Word for word, please restate the lines from the beginning of the data through the line in which "Class DiatomicWakerLaws (W" appears.

◆ Stored items
———
(* ===== verification/Channel.v ===== *)
(** * The channel of a mailbox (channel.rs, simulation/mailbox.rs)

    Senders and the receiver as interleaved threads around the queue of
    [MailboxQueue]: the futures returned by [Sender::send], the future of
    [Receiver::recv], the handles that are cloned and dropped, and the calls
    that close the channel.  The two signals come from other crates and are
    used through interfaces: a poll of [wait_until] evaluates the predicate
    and, when it fails, registers the waiter; a notification makes a waiter
    ready to be polled again.  A future may also be polled without having been
    notified.  Each poll runs on a thread of the executor, whose
    [THREAD_MSG_COUNT] it changes. *)

From stdpp Require Import base option list numbers relations.
From Stdlib Require Import ZArith Lia.
From S2P Require Import Prelude ChannelQueue MailboxQueue.

(** ** The signals *)

(** [async_event::Event]: several waiters. *)
Class AsyncEvent (E : Type) := {
  ev_new : E;
  ev_waits : E → nat → bool;
  ev_wait : nat → E → E;
  ev_leave : nat → E → E;
  ev_notify_one : E → E;
  ev_notify_all : E → E;
}.

Class AsyncEventLaws (E : Type) `{AsyncEvent E} := {
  ev_waits_new : ∀ j, ev_waits (ev_new : E) j = false;
  ev_waits_wait : ∀ (e : E) i j, ev_waits (ev_wait i e) j = bool_decide (j = i) || ev_waits e j;
  ev_waits_leave : ∀ (e : E) i j,
    ev_waits (ev_leave i e) j = negb (bool_decide (j = i)) && ev_waits e j;
  ev_notify_old : ∀ (e : E) j, ev_waits (ev_notify_one e) j = true → ev_waits e j = true;
  ev_notify_some : ∀ (e : E) k, ev_waits e k = true → ∃ i, ev_waits e i = true ∧
    ∀ j, ev_waits (ev_notify_one e) j = negb (bool_decide (j = i)) && ev_waits e j;
  ev_waits_all : ∀ (e : E) j, ev_waits (ev_notify_all e) j = false;
}.

(** [diatomic_waker::DiatomicWaker]: one waiter. *)
Class DiatomicWaker (W : Type) := {
  dw_new : W;
  dw_waits : W → bool;
  dw_wait : W → W;
  dw_leave : W → W;
  dw_notify : W → W;
}.

Class DiatomicWakerLaws (W : Type) `{DiatomicWaker W} := {
  dw_waits_new : dw_waits (dw_new : W) = false;
  dw_waits_wait : ∀ w : W, dw_waits (dw_wait w) = true;
  dw_waits_leave : ∀ w : W, dw_waits (dw_leave w) = false;
  dw_waits_notify : ∀ w : W, dw_waits (dw_notify w) = false;
}.

Record SendError := mkSendError {}.
Record RecvError := mkRecvError {}.

(** [Mailbox::DEFAULT_CAPACITY]. *)
Definition DEFAULT_CAPACITY : nat := 16.

(** [wrapping_add] and [wrapping_sub] on [isize]. *)
Definition isize_wrap (z : Z) : Z := to_isize (wrap64 z).

Section Channel.
Context {M E W : Type} `{AsyncEvent E} `{DiatomicWaker W} (capacity : nat).

(** The future of [send]: [msg_fn] is taken by each evaluation of the
    predicate and put back when the queue is full. *)
Inductive SendPc :=
| SPoll (msg_fn : option M)
| SPublish (n : nat)
| SNotify
| SCount
| SDone (r : result unit SendError).

Record Send := mkSend { s_owner : nat; s_pc : SendPc }.

(** The receiver, between calls or in [recv]. *)
Inductive RecvPc :=
| RIdle
| RPoll
| RGot (msg : M)
| RCall (msg : M)
| RDrop
| RNotifySender
| RRunning
| RDone (r : result unit RecvError)
| RDropped.

(** The rest of a call that closes the channel. *)
Inductive Closer := KNotifyReceiver (senders_too : bool) | KNotifyAll | KDone.

Record Chan := mkChan {
  queue : MQueue M;
  receiver_signal : W;
  sender_signal : E;
  sender_count : Z;
  handles : list bool;
  sends : list Send;
  recv : RecvPc;
  future_box : bool;
  closers : list Closer;
  msg_counts : list Z;
  executed : list M;
}.

(** [Receiver::new], with its first sender not made yet, for an executor with
    [threads] threads. *)
Definition channel_new (threads : nat) : outcome Chan :=
  let! _ := rust_assert (1 <=? Z.of_nat capacity)%Z in
  let! _ := rust_assert (Z.of_nat capacity <=? 2 ^ 63)%Z in
  Done (mkChan mq_new dw_new ev_new 0 [] [] RIdle true [] (replicate threads 0%Z) []).

Definition set_queue (q : MQueue M) (s : Chan) : Chan :=
  mkChan q (receiver_signal s) (sender_signal s) (sender_count s) (handles s) (sends s) (recv s)
    (future_box s) (closers s) (msg_counts s) (executed s).
Definition set_receiver_signal (w : W) (s : Chan) : Chan :=
  mkChan (queue s) w (sender_signal s) (sender_count s) (handles s) (sends s) (recv s)
    (future_box s) (closers s) (msg_counts s) (executed s).
Definition set_sender_signal (e : E) (s : Chan) : Chan :=
  mkChan (queue s) (receiver_signal s) e (sender_count s) (handles s) (sends s) (recv s)
    (future_box s) (closers s) (msg_counts s) (executed s).
Definition set_handles (n : Z) (hs : list bool) (s : Chan) : Chan :=
  mkChan (queue s) (receiver_signal s) (sender_signal s) n hs (sends s) (recv s)
    (future_box s) (closers s) (msg_counts s) (executed s).
Definition set_sends (l : list Send) (s : Chan) : Chan :=
  mkChan (queue s) (receiver_signal s) (sender_signal s) (sender_count s) (handles s) l (recv s)
    (future_box s) (closers s) (msg_counts s) (executed s).
Definition set_recv (r : RecvPc) (s : Chan) : Chan :=
  mkChan (queue s) (receiver_signal s) (sender_signal s) (sender_count s) (handles s) (sends s) r
    (future_box s) (closers s) (msg_counts s) (executed s).
Definition set_box (b : bool) (s : Chan) : Chan :=
  mkChan (queue s) (receiver_signal s) (sender_signal s) (sender_count s) (handles s) (sends s)
    (recv s) b (closers s) (msg_counts s) (executed s).
Definition set_closers (l : list Closer) (s : Chan) : Chan :=
  mkChan (queue s) (receiver_signal s) (sender_signal s) (sender_count s) (handles s) (sends s)
    (recv s) (future_box s) l (msg_counts s) (executed s).
Definition set_executed (l : list M) (s : Chan) : Chan :=
  mkChan (queue s) (receiver_signal s) (sender_signal s) (sender_count s) (handles s) (sends s)
    (recv s) (future_box s) (closers s) (msg_counts s) l.
(** [THREAD_MSG_COUNT.set(THREAD_MSG_COUNT.get().wrapping_add(d))]. *)
Definition add_msg_count (t : nat) (d : Z) (s : Chan) : Chan :=
  mkChan (queue s) (receiver_signal s) (sender_signal s) (sender_count s) (handles s) (sends s)
    (recv s) (future_box s) (closers s) (alter (λ z, isize_wrap (z + d)) t (msg_counts s))
    (executed s).

Definition set_send (i : nat) (x : Send) (pc : SendPc) (s : Chan) : Chan :=
  set_sends (<[i := mkSend (s_owner x) pc]> (sends s)) s.

(** ** [Sender::send] *)

(** A call on the handle [h]. *)
Definition send (h : nat) (m : M) (s : Chan) : Chan :=
  set_sends (sends s ++ [mkSend h (SPoll (Some m))]) s.

(** The next access of the [i]-th send, on the thread [t]. *)
Definition send_step (t i : nat) (s : Chan) : option (outcome Chan) :=
  x ← sends s !! i;
  match s_pc x with
  | SPoll msg_fn => Some
      (let! m := unwrap msg_fn in
       match mq_claim capacity m (queue s) with
       | Ok (n, q) =>
           Done (set_send i x (SPublish n)
             (set_sender_signal (ev_leave i (sender_signal s)) (set_queue q s)))
       | Err Full =>
           Done (set_send i x (SPoll (Some m))
             (set_sender_signal (ev_wait i (sender_signal s)) s))
       | Err PushClosed =>
           Done (set_send i x (SDone (Err mkSendError))
             (set_sender_signal (ev_leave i (sender_signal s)) s))
       end)
  | SPublish n => Some (Done (set_send i x SNotify (set_queue (mq_publish n (queue s)) s)))
  | SNotify => Some (Done (set_send i x SCount
      (set_receiver_signal (dw_notify (receiver_signal s)) s)))
  | SCount => Some (Done (set_send i x (SDone (Ok tt)) (add_msg_count t 1 s)))
  | SDone _ => None
  end.

(** ** [Receiver::recv] *)

Definition recv_step (t : nat) (s : Chan) : option (outcome Chan) :=
  match recv s with
  | RIdle | RDone _ => Some (Done (set_recv RPoll s))
  | RPoll => Some (Done
      match mq_pop (queue s) with
      | Ok (m, q) =>
          set_recv (RGot m) (set_receiver_signal (dw_leave (receiver_signal s)) (set_queue q s))
      | Err Empty => set_receiver_signal (dw_wait (receiver_signal s)) s
      | Err PopClosed =>
          set_recv (RDone (Err mkRecvError))
            (set_receiver_signal (dw_leave (receiver_signal s)) s)
      end)
  | RGot m => Some (Done (set_recv (RCall m) (add_msg_count t (-1) s)))
  | RCall m => Some
      (let! _ := rust_assert (future_box s) in
       Done (set_recv RDrop (set_box false (set_executed (executed s ++ [m]) s))))
  | RDrop => Some (Done (set_recv RNotifySender (set_queue (mq_release (queue s)) s)))
  | RNotifySender => Some (Done (set_recv RRunning
      (set_sender_signal (ev_notify_one (sender_signal s)) s)))
  | RRunning => Some (Done (set_recv (RDone (Ok tt)) (set_box true s)))
  | RDropped => None
  end.

(** ** Handles and closing *)

Definition live (h : nat) (s : Chan) : bool := default false (handles s !! h).
Definition in_flight (h : nat) (x : Send) : bool :=
  (s_owner x =? h)%nat && match s_pc x with SDone _ => false | _ => true end.
Definition receiver_free (s : Chan) : bool :=
  match recv s with RIdle | RDone _ => true | _ => false end.
(** The future of [recv], with the receiver, can be dropped where it awaits. *)
Definition receiver_droppable (s : Chan) : bool :=
  match recv s with RIdle | RDone _ | RPoll | RRunning => true | _ => false end.

(** [Receiver::sender] and [Sender::clone]; the reference count of the shared
    data, which has one reference per handle, aborts beyond [isize::MAX]. *)
Definition new_handle (s : Chan) : option Chan :=
  if (Z.of_nat (length (filter (λ b, b = true) (handles s))) <? 2 ^ 63)%Z
  then Some (set_handles (wrap64 (sender_count s + 1)) (handles s ++ [true]) s)
  else None.

(** [Sender::close]. *)
Definition sender_close (s : Chan) : Chan :=
  set_closers (closers s ++ [KNotifyReceiver true]) (set_queue (mq_close (queue s)) s).

(** [Receiver::close]. *)
Definition receiver_close (s : Chan) : Chan :=
  if negb (mq_closed (queue s)) then
    set_closers (closers s ++ [KNotifyAll]) (set_queue (mq_close (queue s)) s)
  else s.

(** [Receiver::drop]. *)
Definition receiver_drop (s : Chan) : Chan :=
  set_recv RDropped
    (set_receiver_signal (dw_leave (receiver_signal s))
      (set_closers (closers s ++ [KNotifyAll]) (set_queue (mq_close (queue s)) s))).

(** [Sender::drop]. *)
Definition sender_drop (h : nat) (s : Chan) : Chan :=
  let old := sender_count s in
  let s := set_handles (wrap64 (sender_count s - 1)) (<[h := false]> (handles s)) s in
  if (old =? 1)%Z && negb (mq_closed (queue s)) then
    set_closers (closers s ++ [KNotifyReceiver false]) (set_queue (mq_close (queue s)) s)
  else s.

Definition closer_step (i : nat) (s : Chan) : option Chan :=
  k ← closers s !! i;
  match k with
  | KNotifyReceiver b => Some
      (set_closers (<[i := if b : bool then KNotifyAll else KDone]> (closers s))
        (set_receiver_signal (dw_notify (receiver_signal s)) s))
  | KNotifyAll => Some
      (set_closers (<[i := KDone]> (closers s))
        (set_sender_signal (ev_notify_all (sender_signal s)) s))
  | KDone => None
  end.

(** ** Steps *)

Inductive chan_step (s : Chan) (o : outcome Chan) : Prop :=
| chan_send h m : live h s = true → o = Done (send h m s) → chan_step s o
| chan_send_step t i : t < length (msg_counts s) → send_step t i s = Some o → chan_step s o
| chan_recv_step t : t < length (msg_counts s) → recv_step t s = Some o → chan_step s o
| chan_new_handle s' : new_handle s = Some s' → o = Done s' → chan_step s o
| chan_sender_close h : live h s = true → o = Done (sender_close s) → chan_step s o
| chan_receiver_close : receiver_free s = true → o = Done (receiver_close s) → chan_step s o
| chan_receiver_drop : receiver_droppable s = true → o = Done (receiver_drop s) → chan_step s o
| chan_sender_drop h : live h s = true → Forall (λ x, in_flight h x = false) (sends s) →
    o = Done (sender_drop h s) → chan_step s o
| chan_closer i s' : closer_step i s = Some s' → o = Done s' → chan_step s o.
End Channel.

Arguments SendPc : clear implicits.
Arguments Send : clear implicits.
Arguments RecvPc : clear implicits.
Arguments Chan : clear implicits.

(** ** Mailboxes: a mailbox is the receiver, an address is a sender handle *)

Section Mailbox.
Context {M E W : Type} `{AsyncEvent E} `{DiatomicWaker W}.

Definition Mailbox_with_capacity (capacity threads : nat) : outcome (Chan M E W) :=
  channel_new capacity threads.
Definition Mailbox_new (threads : nat) : outcome (Chan M E W) :=
  channel_new DEFAULT_CAPACITY threads.

Definition Mailbox_default (threads : nat) : outcome (Chan M E W) := Mailbox_new threads.

(** [Mailbox::address], the clone of an [Address] and the conversions into an
    [Address]: each makes one more handle. *)
Definition address (s : Chan M E W) : option (Chan M E W) := new_handle s.
Definition Address_clone (s : Chan M E W) : option (Chan M E W) := new_handle s.
Definition Address_from_address (s : Chan M E W) : option (Chan M E W) := Address_clone s.
Definition Address_from_mailbox (s : Chan M E W) : option (Chan M E W) := address s.

(** The constructor panics exactly on the capacities that its doc names. *)
Lemma Mailbox_with_capacity_panics capacity threads :
  Mailbox_with_capacity capacity threads = Panicked ↔
  capacity = 0 ∨ (2 ^ 63 < Z.of_nat capacity)%Z.
Proof.
  unfold Mailbox_with_capacity, channel_new, rust_assert.
  destruct (Z.leb_spec 1 (Z.of_nat capacity)), (Z.leb_spec (Z.of_nat capacity) (2 ^ 63));
    simpl; split; try done; lia.
Qed.
End Mailbox.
———
◆ Exercise response
(* ===== verification/Channel.v ===== *)
(** * The channel of a mailbox (channel.rs, simulation/mailbox.rs)

    Senders and the receiver as interleaved threads around the queue of
    [MailboxQueue]: the futures returned by [Sender::send], the future of
    [Receiver::recv], the handles that are cloned and dropped, and the calls
    that close the channel.  The two signals come from other crates and are
    used through interfaces: a poll of [wait_until] evaluates the predicate
    and, when it fails, registers the waiter; a notification makes a waiter
    ready to be polled again.  A future may also be polled without having been
    notified.  Each poll runs on a thread of the executor, whose
    [THREAD_MSG_COUNT] it changes. *)

From stdpp Require Import base option list numbers relations.
From Stdlib Require Import ZArith Lia.
From S2P Require Import Prelude ChannelQueue MailboxQueue.

(** ** The signals *)

(** [async_event::Event]: several waiters. *)
Class AsyncEvent (E : Type) := {
  ev_new : E;
  ev_waits : E → nat → bool;
  ev_wait : nat → E → E;
  ev_leave : nat → E → E;
  ev_notify_one : E → E;
  ev_notify_all : E → E;
}.

Class AsyncEventLaws (E : Type) `{AsyncEvent E} := {
  ev_waits_new : ∀ j, ev_waits (ev_new : E) j = false;
  ev_waits_wait : ∀ (e : E) i j, ev_waits (ev_wait i e) j = bool_decide (j = i) || ev_waits e j;
  ev_waits_leave : ∀ (e : E) i j,
    ev_waits (ev_leave i e) j = negb (bool_decide (j = i)) && ev_waits e j;
  ev_notify_old : ∀ (e : E) j, ev_waits (ev_notify_one e) j = true → ev_waits e j = true;
  ev_notify_some : ∀ (e : E) k, ev_waits e k = true → ∃ i, ev_waits e i = true ∧
    ∀ j, ev_waits (ev_notify_one e) j = negb (bool_decide (j = i)) && ev_waits e j;
  ev_waits_all : ∀ (e : E) j, ev_waits (ev_notify_all e) j = false;
}.

(** [diatomic_waker::DiatomicWaker]: one waiter. *)
Class DiatomicWaker (W : Type) := {
  dw_new : W;
  dw_waits : W → bool;
  dw_wait : W → W;
  dw_leave : W → W;
  dw_notify : W → W;
}.

Class DiatomicWakerLaws (W : Type) `{DiatomicWaker W} := {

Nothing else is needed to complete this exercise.